MAZU's mission includes providing early warning technical support, enhancing capacity building, strengthening risk identification and assessment systems, and developing cooperation mechanisms and models, the CMA said.

Named after the ancient Chinese goddess of the sea, MAZU embodies a spirit of protection and preparedness, according to the CMA, with the acronym standing for multihazard, alert, zero-gap and universal.

MAZU-Urban is the first globally shared product developed and promoted by the Shanghai Meteorological Service in collaboration with other institutions, including the National Meteorological Center and the Shanghai Academy of AI for Science.

Core technologies of the intelligent system include flexible multihazard monitoring tools and forecasting analytical applications in monitoring and early warning. The smart system can also generate disaster bulletins during the warning release phase automatically, and use AI-empowered large language models to generate role-based, disaster-specific defense guidelines and emergency plans while supporting Q&A with users to enhance response efficiency.
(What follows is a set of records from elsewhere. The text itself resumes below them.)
(* ===== verification/SqlBindSpec.v ===== *)
(** What binding and the result cursor promise: the i-th parameter of a parsed
    statement gets the i-th argument, and a cursor yields every row once. *)

From S2P Require Import Prelude Utf8 Unicode Strconv Keys Page Row JsonBin SqlLex Wal Mvcc Catalog SqlAst SqlParse SqlParseSpec SqlBind.

(** * Arguments *)

(** The parameters among the expressions, replaced in order. *)
Fixpoint plug (es vs : list expr) : list expr :=
  match es, vs with
  | [], _ => []
  | exprParam _ :: es, v :: vs => v :: plug es vs
  | e :: es, vs => e :: plug es vs
  end.

(** A statement without its expressions. *)
Definition blank_pred (w : pred) : pred :=
  match w with predColumn c _ => predColumn c exprNull | predExtract c path _ => predExtract c path exprNull end.
Definition blank_assign (s : assign) : assign := mkAssign (as_column s) exprNull.
Definition skeleton (st : stmt) : stmt :=
  match st with
  | insertStmt t cols values => insertStmt t cols ((fun _ => exprNull) <$> values)
  | selectStmt t items ws => selectStmt t items (blank_pred <$> ws)
  | updateStmt t sets ws => updateStmt t (blank_assign <$> sets) (blank_pred <$> ws)
  | deleteStmt t ws => deleteStmt t (blank_pred <$> ws)
  | _ => st
  end.

(** The argument types anyToExpr knows. *)
Definition supported (a : arg) : bool := match a with ArgOther => false | _ => true end.

Section binding.
Context `{F : GoFloat}.

Lemma supported_ok a : supported a = true -> exists v, anyToExpr a = Ok v.
Proof. destruct a; try done; intros _; cbn [anyToExpr]; eexists; reflexivity. Qed.

Lemma maxParam_numbered es : forall m n, numbered m es n -> foldl check_param (Z.of_nat m - 1) es = Z.of_nat n - 1.
Proof.
  induction es as [|e es IH]; intros m n H; [by cbn in H; subst|]. destruct e; cbn [numbered foldl check_param] in *; try by apply IH.
  destruct H as [-> H]. rewrite (proj2 (Z.ltb_lt _ _)) by lia. rewrite <- (IH (S m) n H). f_equal. lia.
Qed.

Lemma numbered_le es : forall m n, numbered m es n -> (m <= n)%nat.
Proof. induction es as [|[] es IH]; intros m n H; cbn [numbered] in H; try (by apply IH); [lia|]. destruct H as [_ H%IH]. lia. Qed.

(** The loop over the expressions, for parameters numbered from [m]. *)
Lemma fill_numbered args es : forall m n vs,
  numbered m es n -> Forall2 (fun a v => anyToExpr a = Ok v) (take (n - m) (drop m args)) vs -> (n <= length args)%nat ->
  map_res (fill args) es = Ok (plug es vs) /\ Forall (fun e => is_param e = false) vs.
Proof.
  assert (forall a v, anyToExpr a = Ok v -> is_param v = false) as Hnp by (intros a v; destruct a; cbn; try done; by intros [= <-]).
  induction es as [|e es IH]; intros m n vs Hn Hv Hl.
  - split; [done|]. apply Forall_forall. intros v (i & Hi)%list_elem_of_lookup. destruct (Forall2_lookup_r _ _ _ _ _ Hv Hi) as (a & _ & H). by eapply Hnp.
  - cbn [map_res]. destruct e as [|i|s|b|k]; cbn [numbered] in Hn;
      try (destruct (IH m n vs Hn Hv Hl) as [-> ?]; split; [done|done]).
    destruct Hn as [-> Hn]. pose proof (numbered_le _ _ _ Hn). destruct (lookup_lt_is_Some_2 args m ltac:(lia)) as [a Ha].
    rewrite (drop_S _ _ _ Ha) in Hv. replace (n - m)%nat with (S (n - S m)) in Hv by lia. cbn [take] in Hv.
    inversion Hv as [|? v ? vs' Hav Hv']; subst. destruct (IH (S m) n vs' Hn Hv' Hl) as [E Hp].
    cbn [fill]. unfold fillParam. rewrite Ha, Hav. cbn [rbind]. rewrite E. split; [done|]. constructor; [by eapply Hnp|done].
Qed.

Lemma fill_fails args es : forall m n,
  numbered m es n -> (n <= length args)%nat -> ~ Forall (fun a => supported a = true) (take (n - m) (drop m args)) ->
  map_res (fill args) es = Err ErrSQL.
Proof.
  assert (forall a e, anyToExpr a = Err e -> e = ErrSQL) as He by (intros a e; destruct a; cbn; try done; by intros [= <-]).
  induction es as [|e es IH]; intros m n Hn Hl Hbad.
  { cbn in Hn. subst. rewrite Nat.sub_diag in Hbad. by destruct Hbad. }
  cbn [map_res]. destruct e as [|i|s|b|k]; cbn [numbered] in Hn; try (by rewrite (IH m n Hn Hl Hbad)).
  destruct Hn as [-> Hn]. pose proof (numbered_le _ _ _ Hn). destruct (lookup_lt_is_Some_2 args m ltac:(lia)) as [a Ha].
  rewrite (drop_S _ _ _ Ha) in Hbad. replace (n - m)%nat with (S (n - S m)) in Hbad by lia. cbn [take] in Hbad.
  cbn [fill]. unfold fillParam. rewrite Ha. destruct (anyToExpr a) as [v|e] eqn:Ea; cbn [rbind]; [|by rewrite (He _ _ Ea)].
  rewrite (IH (S m) n Hn Hl); [done|]. intros Hgood. apply Hbad. constructor; [by destruct a|done].
Qed.

(** The loops over conditions and assignments, in terms of their expressions. *)
Lemma map_res_fill {A} (value : A -> expr) (put : A -> expr -> A) args (f : A -> res A) l :
  (forall x, f x = let! e := fill args (value x) in Ok (put x e)) ->
  map_res f l = let! es := map_res (fill args) (value <$> l) in Ok (zip_with put l es).
Proof.
  intros Hf. induction l as [|x l IH]; cbn [map_res fmap list_fmap]; [done|]. rewrite Hf, IH.
  destruct (fill args (value x)); [|done]. cbn [rbind]. by destruct (map_res (fill args) (value <$> l)).
Qed.

Definition put_pred (w : pred) (e : expr) : pred := match w with predColumn c _ => predColumn c e | predExtract c path _ => predExtract c path e end.
Definition put_assign (s : assign) (e : expr) : assign := mkAssign (as_column s) e.

Lemma map_res_app args a b :
  map_res (fill args) (a ++ b) = let! x := map_res (fill args) a in let! y := map_res (fill args) b in Ok (x ++ y).
Proof.
  induction a as [|e a IH]; cbn [map_res app rbind]; [by destruct (map_res (fill args) b)|]. destruct (fill args e); [|done]. cbn [rbind]. rewrite IH.
  destruct (map_res (fill args) a); [|done]. cbn [rbind]. by destruct (map_res (fill args) b).
Qed.

Lemma map_res_length args es fs : map_res (fill args) es = Ok fs -> length fs = length es.
Proof.
  revert fs. induction es as [|e es IH]; intros fs; cbn [map_res]; [by intros [= <-]|]. destruct (fill args e); [|done]. cbn [rbind].
  destruct (map_res (fill args) es) as [gs|]; [|done]. intros [= <-]. cbn. by rewrite (IH gs).
Qed.

Lemma put_preds ws es : length es = length ws -> pred_value <$> zip_with put_pred ws es = es /\ blank_pred <$> zip_with put_pred ws es = blank_pred <$> ws.
Proof.
  revert es. induction ws as [|w ws IH]; intros [|e es] H; try done. injection H as H. destruct (IH es H) as [E1 E2]. cbn. rewrite E1, E2. by destruct w.
Qed.

Lemma put_assigns ss es : length es = length ss -> as_value <$> zip_with put_assign ss es = es /\ blank_assign <$> zip_with put_assign ss es = blank_assign <$> ss.
Proof.
  revert es. induction ss as [|s ss IH]; intros [|e es] H; try done. injection H as H. destruct (IH es H) as [E1 E2]. cbn. by rewrite E1, E2.
Qed.

(** With enough arguments, binding replaces the expressions by the filled ones. *)
Lemma bindArgs_fill st args :
  maxParam st < zlen args ->
  match map_res (fill args) (stmt_exprs st) with
  | Ok es => exists st', bindArgs st args = Ok st' /\ stmt_exprs st' = es /\ skeleton st' = skeleton st
  | Err e => bindArgs st args = Err e
  end.
Proof.
  intros Hm. unfold bindArgs. rewrite (proj2 (Z.leb_gt _ _) Hm).
  assert (forall ws, map_res (fill_pred args) ws = let! es := map_res (fill args) (pred_value <$> ws) in Ok (zip_with put_pred ws es)) as Hp.
  { intros ws. apply map_res_fill. by intros []. }
  assert (forall ss, map_res (fill_assign args) ss = let! es := map_res (fill args) (as_value <$> ss) in Ok (zip_with put_assign ss es)) as Ha.
  { intros ss. by apply map_res_fill. }
  destruct st as [name cols|name|t cols values|t items ws|t sets ws|t ws|i t c path|i]; cbn [stmt_exprs]; try (by eexists).
  - destruct (map_res (fill args) values) as [es|] eqn:E; [|done]. eexists. split; [done|]. split; [done|]. cbn. f_equal.
    apply map_res_length in E. clear -E. revert es E. induction values as [|x values IH]; intros [|e es] H; try done. cbn. f_equal. apply IH. by injection H.
  - rewrite Hp. destruct (map_res (fill args) (pred_value <$> ws)) as [es|] eqn:E; [|done]. apply map_res_length in E. rewrite length_fmap in E.
    destruct (put_preds ws es E) as [E1 E2]. eexists. split; [done|]. cbn. by rewrite E1, E2.
  - rewrite Ha, Hp, map_res_app. destruct (map_res (fill args) (as_value <$> sets)) as [es|] eqn:E; [|done]. cbn [rbind].
    destruct (map_res (fill args) (pred_value <$> ws)) as [fs|] eqn:E'; [|done]. cbn [rbind]. apply map_res_length in E, E'. rewrite length_fmap in E. rewrite length_fmap in E'.
    destruct (put_assigns sets es E) as [E1 E2], (put_preds ws fs E') as [E3 E4]. eexists. split; [done|]. cbn. by rewrite E1, E2, E3, E4.
  - rewrite Hp. destruct (map_res (fill args) (pred_value <$> ws)) as [es|] eqn:E; [|done]. apply map_res_length in E. rewrite length_fmap in E.
    destruct (put_preds ws es E) as [E1 E2]. eexists. split; [done|]. cbn. by rewrite E1, E2.
Qed.

(** C31.  Binding is positional and complete: on a parsed statement with n
    parameters, bindArgs succeeds if and only if there are at least n arguments
    and the first n are of supported types; the bound statement is the same but
    for its i-th parameter, which is the i-th argument's value; otherwise the
    error is ErrSQL. *)
Theorem bindArgs_positional `{U : Unicode} st args :
  stmt_shape st ->
  let n := param_count (stmt_exprs st) in
  match decide (n <= length args)%nat with
  | left _ =>
      (exists vs st', Forall2 (fun a v => anyToExpr a = Ok v) (take n args) vs /\ bindArgs st args = Ok st' /\
         stmt_exprs st' = plug (stmt_exprs st) vs /\ skeleton st' = skeleton st /\ Forall (fun e => is_param e = false) vs) \/
      (~ Forall (fun a => supported a = true) (take n args) /\ bindArgs st args = Err ErrSQL)
  | right _ => bindArgs st args = Err ErrSQL
  end.
Proof.
  intros Hs n. pose proof (shape_params _ Hs) as Hn. fold n in Hn. assert (maxParam st = Z.of_nat n - 1) as Hm by (unfold maxParam; by rewrite (maxParam_numbered _ 0 n)).
  destruct (decide (n <= length args)%nat) as [Hl|Hl].
  - pose proof (bindArgs_fill st args) as Hb. rewrite Hm in Hb. specialize (Hb ltac:(unfold zlen; lia)).
    destruct (decide (Forall (fun a => supported a = true) (take n args))) as [Hg|Hg].
    + left. assert (exists vs, Forall2 (fun a v => anyToExpr a = Ok v) (take n args) vs) as [vs Hvs].
      { clear -Hg. induction Hg as [|a l Ha _ [vs IH]]; [by exists []|]. destruct (supported_ok a Ha) as [v Hv]. exists (v :: vs). by constructor. }
      destruct (fill_numbered args (stmt_exprs st) 0 n vs Hn) as [E Hnp]; [by rewrite Nat.sub_0_r, drop_0|done|]. rewrite E in Hb.
      destruct Hb as (st' & Eb & E1 & E2). exists vs, st'. done.
    + right. split; [done|]. rewrite (fill_fails args _ 0 n) in Hb; [done|done|done|]. by rewrite Nat.sub_0_r, drop_0.
  - unfold bindArgs. rewrite Hm, (proj2 (Z.leb_le _ _)); [done|]. unfold zlen. lia.
Qed.
End binding.

(** * The cursor *)

Section cursor.
Context `{J : GoJson}.

(** The loop of a client: Next, then Scan into Values, until Next is false;
    the rows read and the cursor after it. *)
Fixpoint fetch (fuel : nat) (r : Rows) : option (list (list scanned) * Rows) :=
  match fuel with
  | O => None
  | S fuel =>
      match Next r with
      | (r, false) => Some ([], r)
      | (r, true) =>
          match Scan r (replicate (length (Columns r)) DestValue) with
          | Err _ => None
          | Ok vs => '(rows, r) ← fetch fuel r; Some (vs :: rows, r)
          end
      end
  end.

Definition scan_row (row : list Value) : list scanned := ScValue <$> row.

Lemma scan_values (row : list Value) :
  map_res (fun dv => assignScan (fst dv) (snd dv)) (zip (replicate (length row) DestValue) row) = Ok (scan_row row).
Proof.
  induction row as [|v row IH]; [done|]. cbn [length replicate]. change (zip (DestValue :: replicate (length row) DestValue) (v :: row)) with ((DestValue, v) :: zip (replicate (length row) DestValue) row).
  cbn [map_res fst snd assignScan rbind]. by rewrite IH.
Qed.

Lemma fetch_from cols data rest : forall done_ fuel,
  data = done_ ++ rest -> Forall (fun row => length row = length cols) data -> (length rest < fuel)%nat ->
  fetch fuel (mkRows cols data (zlen done_ - 1) false) = Some (scan_row <$> rest, mkRows cols data (zlen data) false).
Proof.
  induction rest as [|row rest IH]; intros done_ fuel -> Hw Hf; (destruct fuel as [|fuel]; [cbn in Hf; lia|]); cbn [fetch]; unfold Next; cbn [r_closed r_data r_i].
  - rewrite app_nil_r. rewrite (proj2 (Z.leb_le _ _)) by lia. done.
  - rewrite zlen_app, zlen_cons. rewrite (proj2 (Z.leb_gt _ _)) by (pose proof (zlen_nonneg rest); lia).
    unfold set_row. cbn [r_columns r_data r_i r_closed Columns]. replace (zlen done_ - 1 + 1) with (zlen done_) by lia.
    unfold Scan. cbn [r_closed r_data r_i orb]. pose proof (zlen_nonneg done_). pose proof (zlen_nonneg rest).
    rewrite (proj2 (Z.ltb_ge _ _)) by lia. rewrite zlen_app, zlen_cons. rewrite (proj2 (Z.leb_gt _ _)) by lia. cbn [orb].
    rewrite to_nat_zlen. rewrite list_lookup_middle by done. change (default [] (Some row)) with row.
    assert (length row = length cols) as Hrow by (rewrite Forall_app, Forall_cons in Hw; tauto).
    rewrite length_replicate, Hrow, Nat.eqb_refl. cbn [negb]. rewrite <- Hrow, scan_values.
    replace (zlen done_) with (zlen (done_ ++ [row]) - 1) by (rewrite zlen_app, zlen_cons, zlen_nil; lia).
    rewrite (IH (done_ ++ [row]) fuel); [|by rewrite <- app_assoc|done|cbn in Hf; lia].
    cbn [mbind option_bind fmap list_fmap]. do 3 f_equal. rewrite !zlen_app, !zlen_cons, zlen_nil. lia.
Qed.

(** A cursor yields its rows: the loop of Next and Scan over a query result
    reads every row exactly once, in order, and ends; Scan fails before the first
    Next, after the end and after Close, where Next stays false. *)
Theorem cursor_yields_rows cols data fuel :
  Forall (fun row => length row = length cols) data -> (length data < fuel)%nat ->
  let r := mkRows cols data (-1) false in
  (forall ds, Scan r ds = Err ErrSQL) /\
  exists r', fetch fuel r = Some (scan_row <$> data, r') /\
  snd (Next r') = false /\ (forall ds, Scan r' ds = Err ErrSQL) /\
  forall q, snd (Next (CloseRows q)) = false /\ forall ds, Scan (CloseRows q) ds = Err ErrSQL.
Proof.
  intros Hw Hf r. split; [done|]. exists (mkRows cols data (zlen data) false). split; [by apply (fetch_from cols data data [])|].
  split; [unfold Next; cbn [r_closed r_data r_i]; rewrite (proj2 (Z.leb_le _ _)) by lia; done|]. split; [|done].
  intros ds. unfold Scan. cbn [r_closed r_data r_i]. rewrite Z.leb_refl. by rewrite orb_true_r.
Qed.
End cursor.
The system also integrates a three-tiered structure, catering to meteorological and emergency management departments, industry-specific users and the general public. It offers real-time disaster monitoring, personalized risk assessments and localized emergency response guidance.

The intelligent system has been used on a trial basis in 35 countries and regions across Asia, Africa and Oceania since January, receiving widespread acclaim, the CMA said.

In recent years, the administration has jointly developed cloud-based early warning systems with the meteorological departments of Pakistan, Ethiopia and the Solomon Islands, among others.

"The Ethiopian Meteorological Institute and the CMA have carried out fruitful cooperation," said Fetene Teshome, director of the Ethiopian Meteorological Institute. "Through the joint development of early warning systems, we have enhanced the capabilities in disaster prevention and mitigation, which have served socioeconomic development."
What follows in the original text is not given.